Bill, when we look at it, you and I have faced much more change today than we did 20 years ago. How does an individual, a manager at the middle management level, handle that kind of increased change?
BILL FISCHER – It is not only increased change but it's reduced budgets and manpower so it makes the problem even more difficult. My sense is that we need to convince every manager, no matter what function that they are in, that they have innovation responsibilities and then we need to provide insights on how they can do this without investment, other than their own time, and without permission. My sense is that it's more of a mindset change than anything else. If we can convince people that they are in fact responsible for innovation, innovation begins with them, then there is all sorts of things that they can do that require neither investment nor permission that will increase the propensity to get a good idea in whatever it is that they do.
KARL MOORE – So that is about the individual manager, how about from a CEO level? What is your take on this issue from a CEO [standpoint]?

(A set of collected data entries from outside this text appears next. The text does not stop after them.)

(* ===== verification/LibraryModules.v ===== *)
(** * Native modules over libraries

    The modules [random], [xml], [re], [locale],
    [process] and [request]: what the libraries behind them compute
    is a field of [Platform]. *)

From stdpp Require Import base gmap strings list.
From Stdlib Require Import Ascii ZArith Lia SpecFloat.
From S2P Require Import Prelude Numeric Registry Hash FileSystem Streams Store Object Env Eval Files ResourceOps.
From S2P Require Import Language Lists Strings Parser Loading Algorithms.

(** ** The [random] module ([src/modules/src/random.cpp])

    The engine is [mt19937] of [Numeric.v]; a distribution takes its numbers
    from the engine and is a parameter ([Platform]).  Outside the parameters the
    standard allows for a distribution the behaviour is undefined. *)

Module al_random.

Definition get_randoms : M Randoms := h ← get_host; mret (randoms h).
Definition put_engine (e : mt19937.t) : M unit :=
  mod_host (fun h => set_randoms (mkRandoms e (rand_dev (randoms h)) (crand_state (randoms h))) h).

(** ** Distributions *)

Definition requires (b : bool) : M unit := if b then mret tt else ub "parameters of a distribution".
Definition uniform_int (a b : Z) : M Z :=
  requires (a <=? b);;
  h ← get_host;
  let p := std_uniform_int (platform h) a b (rand_eng (randoms h)) in
  put_engine p.2;; mret p.1.
Definition real_draw (name : string) (params : list real) : M real :=
  h ← get_host;
  let p := std_distribution (platform h) name params (rand_eng (randoms h)) in
  put_engine p.2;; mret p.1.
Definition positive (r : real) : bool := real_ltb real_zero r.
Definition max_real : real := S754_finite false (2 ^ 53 - 1) 971.
Definition unit_open (r : real) : bool := positive r && real_ltb r (real_of_Z 1).

(** [static_cast<int>(a) ... + 1]. *)
Definition int32_succ (z : Z) : M Z := if s32 z =? 2 ^ 31 - 1 then ub "signed integer overflow" else mret (s32 z + 1).

Section functions.
Context `{Evaluator}.

Definition rand_int (obj : loc) : M loc :=
  a ← arg_eval obj 0; assert_int a 0;;
  b ← arg_eval obj 1; assert_int b 0;;
  x ← to_int a; y ← to_int b;
  hi ← int32_succ y;
  z ← uniform_int (s32 x) hi;
  make_int z.

(** An element of the list, by a number of the distribution over its indices. *)
Definition last_index (n : nat) : Z := s32 (Z.of_nat n) - 1.
Definition pick (a : loc) (n : nat) : M loc :=
  z ← uniform_int 0 (last_index n); c ← children a; lift_cxx (vec_index c (Z.to_nat z)).
Definition choice (obj : loc) : M loc :=
  a ← arg_eval obj 0; assert_list a 0;;
  n ← size a;
  pick a n.

Fixpoint sample_loop (k : nat) (a : loc) (n : nat) (lis : list loc) : M (list loc) :=
  match k with O => mret lis | S k => x ← pick a n; sample_loop k a n (lis ++ [x]) end.
(** The counter is an [int]. *)
Definition sample (obj : loc) : M loc :=
  a ← arg_eval obj 0; assert_list a 0;;
  k ← arg_eval obj 1; assert_int k 0;;
  n ← size a;
  requires (0 <=? last_index n);;
  cnt ← to_int k;
  if 2 ^ 31 - 1 <? cnt then ub "signed integer overflow"
  else lis ← sample_loop (Z.to_nat cnt) a n []; make_list lis.

(** The functions of one and of two parameters. *)
Definition draw_one (name : string) (allowed : real -> bool) (obj : loc) : M loc :=
  a ← arg_eval obj 0; assert_number a 0;;
  x ← to_real a;
  requires (allowed x);;
  r ← real_draw name [x]; make_double r.
Definition draw_two (name : string) (allowed : real -> real -> bool) (obj : loc) : M loc :=
  a ← arg_eval obj 0; assert_number a 0;;
  b ← arg_eval obj 1; assert_number b 0;;
  x ← to_real a; y ← to_real b;
  requires (allowed x y);;
  r ← real_draw name [x; y]; make_double r.
Definition both_positive (x y : real) : bool := positive x && positive y.
Definition second_positive (x y : real) : bool := positive y.

Definition uniform : loc -> M loc := draw_two "uniform_real" (fun x y => real_leb x y && real_leb (real_sub y x) max_real).
Definition exponential : loc -> M loc := draw_one "exponential" positive.
Definition gamma : loc -> M loc := draw_two "gamma" both_positive.
Definition gauss : loc -> M loc := draw_two "normal" second_positive.
Definition lognorm : loc -> M loc := draw_two "lognormal" second_positive.
Definition weibull : loc -> M loc := draw_two "weibull" both_positive.
Definition geometric : loc -> M loc := draw_one "geometric" unit_open.
Definition fisher : loc -> M loc := draw_two "fisher_f" both_positive.
Definition student : loc -> M loc := draw_one "student_t" positive.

BILL FISCHER - CEOs who ought to be embracing innovation as a way to break out of the problems that they have almost inevitably constrain it. I don't think they do it deliberately or maliciously but they do it unconsciously - focus on the numbers, focus on the short-term. My sense is that what we have to do is convince CEOs that change is fundamental; that for the rest of their lives, and their organizations lives, big changes are going to be more the norm than the exception. And then I think we need to give them tools, concepts and approaches that make such change less forbidding, less personally forbidding but also less forbidding for their organizations as a whole. There is a wealth of concepts out there and lessons to be learned from successful organizations that have reinvented themselves but so many CEOs are so busy selling the financial prospects for their organizations to the financial community that they are not cognizant of what is available. So I think part of our message is how to get those - you are an innovator, you need to be an innovative leader, you need to be curious, how do we instill this in a CEO mind.
KARL MOORE – How do encourage them, how do you get them to say, "No I need to be back inside innovating"?
BILL FISCHER – I think at the moment I believe that the best way to do it is to go through the business model. So if you can expand the business model, and think about the various elements of the business model, first you are using a vocabulary that is familiar to the CEO but you what you can begin to do is to prototype with, "What if we change this, what if we change this market segment? What if we change this value chain partner? What if we change the activities that we do or don't do?" You can begin to build layer by layer a sense of the potential of innovation that is finance friendly, if you will, but also can unleash very powerful forces from within the organization itself.